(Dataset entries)
# # # # # # #

(* ===== verification/Prelude.v ===== *)
(** * The control plane of gaffer, verified

    gaffer runs coding agents under human control.  Its control plane is the
    TypeScript package [src/packages/dispatch]: a SQLite database of tickets,
    claims, decisions and paused deliveries, a tamper-evident event log, and
    services whose operations each run in one transaction.  Agents, people and
    the runner all act through these services, so the safety of the system is
    theirs: who may claim what, who may approve, what a crash leaves behind,
    what the log proves.  This development models the services that carry that
    logic and proves what they promise.  Paths below are relative to
    [src/packages/dispatch/src].

    ** The model

    An operation of a service is a computation in [M db error]: a function
    from the database to a result with the new database, or an error alone.
    That is [inTransaction]: a throw rolls back all that was written, and a
    [try]/[catch] around a nested transaction is [catch].  The database is the
    record [Store.db]: maps keyed by primary key for the tables with one, lists
    in insertion order for the others, two clocks, and the entropy counter the
    id generators draw from.  What is outside the repository (SHA-256, UUIDs,
    random tokens, [Date] formatting, environment variables, the file system
    and git) is the class [Store.Env], a parameter of everything; what the
    review gate is handed at construction (git reads, the autonomy policy, the
    observed risk, the tester lane) is the class [Review.ReviewDeps].

    - Prelude: the monad, its program logic, list helpers.
    - Json ([util/canonicalJson.ts]), JsonParse (JSON.parse, which the services
      call on columns they read back), Types ([domain/types.ts],
      [util/errors.ts]), EventChain ([events/eventChain.ts]).
    - Store ([db/schema.ts], [repositories/], [events/eventWriter.ts],
      [util/id.ts]): the tables and every query the services below use.
    - Policy ([policy/policy.ts]), Diff ([services/diffService.ts], the part
      the done gate needs), Transition ([services/transitionService.ts]).
    - Claims ([services/claimService.ts]), Tickets ([services/ticketService.ts]:
      creation, blocking, dependencies), Decisions ([services/decisionService.ts]), Pause
      ([services/pauseService.ts]), Lifecycle ([ticketLifecycleService.ts],
      [reviewLifecycleService.ts], in part).
    - Landing ([services/landingStatus.ts], [landingState.ts]), Autonomy
      ([autonomyPolicyService.ts], [observedRisk.ts], [util/testingLane.ts]),
      Verdicts ([util/contractHash.ts], [services/testerReplay.ts]): what the
      review gate reads.
    - Review, Approval, Landings, Replay, Sendback, Tester
      ([services/reviewGateService.ts] and the facade over it in
      [reviewLifecycleService.ts]): every operation of the gate: approval and
      its pins, the tester's route and verdicts, required CI, rejection with
      its cap, holds, the start and the record of landings, the merge.

    - Edits, Handover, Deliveries (the rest of [services/ticketService.ts]):
      edits of a ticket and its criteria, the testing handover (test contract,
      acceptance profile and evidence), deliveries per repository.  Contract
      ([domain/types.ts]) is the test contract with its leak rules, run by the
      regular expressions of Pattern; Profiles
      ([domain/acceptanceProfile.ts]) the schemas of the profiles' specs.
    - Outcomes ([services/approveOutcome.ts], [rejectOutcome.ts] and the facts
      of [landingFactsService.ts]): what the review buttons promise.
    - Extend: tables of a component no other modelled operation touches, kept
      beside the database; [on_core] runs a core operation there.  Access
      ([services/accessScope.ts]) and Principals ([principalService.ts],
      [principalAdminService.ts], [repositories/principalRepository.ts]): bearer
      credentials and what they may reach.  ReviewComments
      ([reviewCommentService.ts], and [fixThese] of
      [reviewLifecycleService.ts]): the reviewer's comments and the send-back
      that carries them.

    Every status change, from whichever service, goes through
    [Transition.transition], which consults [Policy] (and through it [Diff]),
    writes the ticket, ends leases and resume contexts, and appends to the log
    through [Store.writeEvent]; [Claims] calls it to start, end and sweep
    leases, [Pause] to park and resume deliveries, [Lifecycle] for the board,
    and the review gate for every move in and out of the review lane.

    ** What is proved

    - Life is the abstract machine of one ticket: status, by-hand owner, lease,
      resume context, and the steps that may happen to it.  Refinement,
      Simulation, Claiming and System show that each operation, and so each
      call ([System.call], the interface a client sees), moves every ticket
      along those steps only ([Safety.calls_refine_life]).  Gate does the same
      for the calls of the review gate ([Gate.gate_call]), each bound to the
      moves it is for ([Safety.gate_calls_refine]); Changes shows that the edits
      ([Changes.edit_call]) move nothing.  Safety draws the
      invariants of every reachable database: at most one lease, no lease on
      by-hand work, no stuck claim, resume contexts where they belong, and no
      approval outside the review gate.
    - Frames is the interface of the other whole-system arguments: a preorder
      closed under the writes of [CallFrame] holds of every call, and of the
      edits when it is closed under those of [EditFrame].  History instantiates
      it for the log (append-only, complete, verifying), Numbers for ticket
      numbers, Frozen for the contract a verdict is bound to, which no call
      changes once the tester has it.
    - Edited: a ready ticket stays one its gate allows, test contracts survive
      their column and leak nothing, base commits are written once.  Pattern:
      the matcher is the patterns' semantics.  Conform: a stored spec is a value of
      its schema.
    - Moves: the shape of the transition table, the exact preconditions and
      effects of [transition], its refusals, and what a board move can do.
    - Leases, Holders, Sweep, Queue: the claim queue and its equivalence with
      an eligibility predicate, what a granted claim leaves, how long leases
      last, what a lapsed token can do (nothing), who marks criteria satisfied,
      that the recovery sweep never fails, that the queue makes progress.
    - Dependencies: the cycle check terminates and is exact, the graph stays
      acyclic, an acyclic graph never deadlocks the queue.
    - Approved, SentBack, Merged, Tested: what an approval has checked and the
      commits it pins, that the order of the named commits does not matter,
      rejection branch by branch with its cap, that done means every approved
      revision has landed, what stands behind a tester's PASS.
    - Promises: a button does what its outcome says, for approvals and
      rejections.  Requirements: comments are their reviewer's, and Fix these
      sends exactly the open must-fix ones.
    - Access: the scope evaluation is what a scope grants, no more and no less.
      Credentials: a token speaks for the identity and access it was minted
      with until it is revoked, and never after.
    - Pausing and Answers: pause/resume and block/unblock round trips, the hold
      a decision puts on tickets and the finality of its answer.
    - EventChain, Policy: what a verified head pins, the backfill, the first
      break; the layering of the packs and what each gate guarantees.

    A reachable database ([System.step]) is one that any sequence of public
    calls, review gate calls, edits, board moves and passages of time leads to, under
    any answers of git and the policies.  Demo holds a concrete environment and
    the databases a few calls reach, GateDemo a delivery from review to done;
    the witnesses evaluate on these.

    ** Fuel and bounds

    The only loop that is not structural is the walk of
    [dependencyCycleWouldForm]; its fuel [Tickets.cycle_fuel] is one round per
    dependency row and two more, and [Dependencies.dependencyCycleWouldForm_exact]
    proves it is never used up.  Counters and clocks are unbounded integers:
    the code's numbers stay far below 2^53, where JavaScript's are exact.

    ** Reading the model against the code

    Strings are byte strings: [trim] and [trim()] agree on ASCII white space,
    and keys sort by bytes.  Instants are
    milliseconds; the code's ISO texts order alike.  [Clock.now] and the
    [strftime] default of the columns are two clocks, advanced together or
    apart by [System.step_time].  [Number(s)] is modelled on decimal spellings.
    Error values keep their code and the fields a caller dispatches on; the
    [details] objects are left out.  Rows keep the columns some modelled
    operation reads or writes.

    ** Not modelled, and the plan

    The issues the validation library lists for refused input are left out: a
    schema refuses or returns the parsed value.

    Next: the read models ([boardService.ts], [humanQueueService.ts]), epics and specs, the integrity scan of test diffs, and the pure parts of
    [src/packages/crew] and [src/packages/memory].  In the review gate, two
    claims of one ticket made at the same instant are told apart by their key
    and not by insertion order, and rows of one instant by their place in the
    table.  Transport ([api/], [mcp/], [cli/]), the dashboard, notifications,
    health checks and the processes of [src/runner] are input and output
    around this core and stay out. *)
From stdpp Require Export base gmap strings list fin_maps sorting.
From stdpp Require Export pretty.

# # # # # # #

• **The problem**: Each line from the top of the data, up to and including the line that contains "in insertion order", should be set down exactly.

• **Answer to the exercise**:
(* ===== verification/Prelude.v ===== *)
(** * The control plane of gaffer, verified

    gaffer runs coding agents under human control.  Its control plane is the
    TypeScript package [src/packages/dispatch]: a SQLite database of tickets,
    claims, decisions and paused deliveries, a tamper-evident event log, and
    services whose operations each run in one transaction.  Agents, people and
    the runner all act through these services, so the safety of the system is
    theirs: who may claim what, who may approve, what a crash leaves behind,
    what the log proves.  This development models the services that carry that
    logic and proves what they promise.  Paths below are relative to
    [src/packages/dispatch/src].

    ** The model

    An operation of a service is a computation in [M db error]: a function
    from the database to a result with the new database, or an error alone.
    That is [inTransaction]: a throw rolls back all that was written, and a
    [try]/[catch] around a nested transaction is [catch].  The database is the
    record [Store.db]: maps keyed by primary key for the tables with one, lists
    in insertion order for the others, two clocks, and the entropy counter the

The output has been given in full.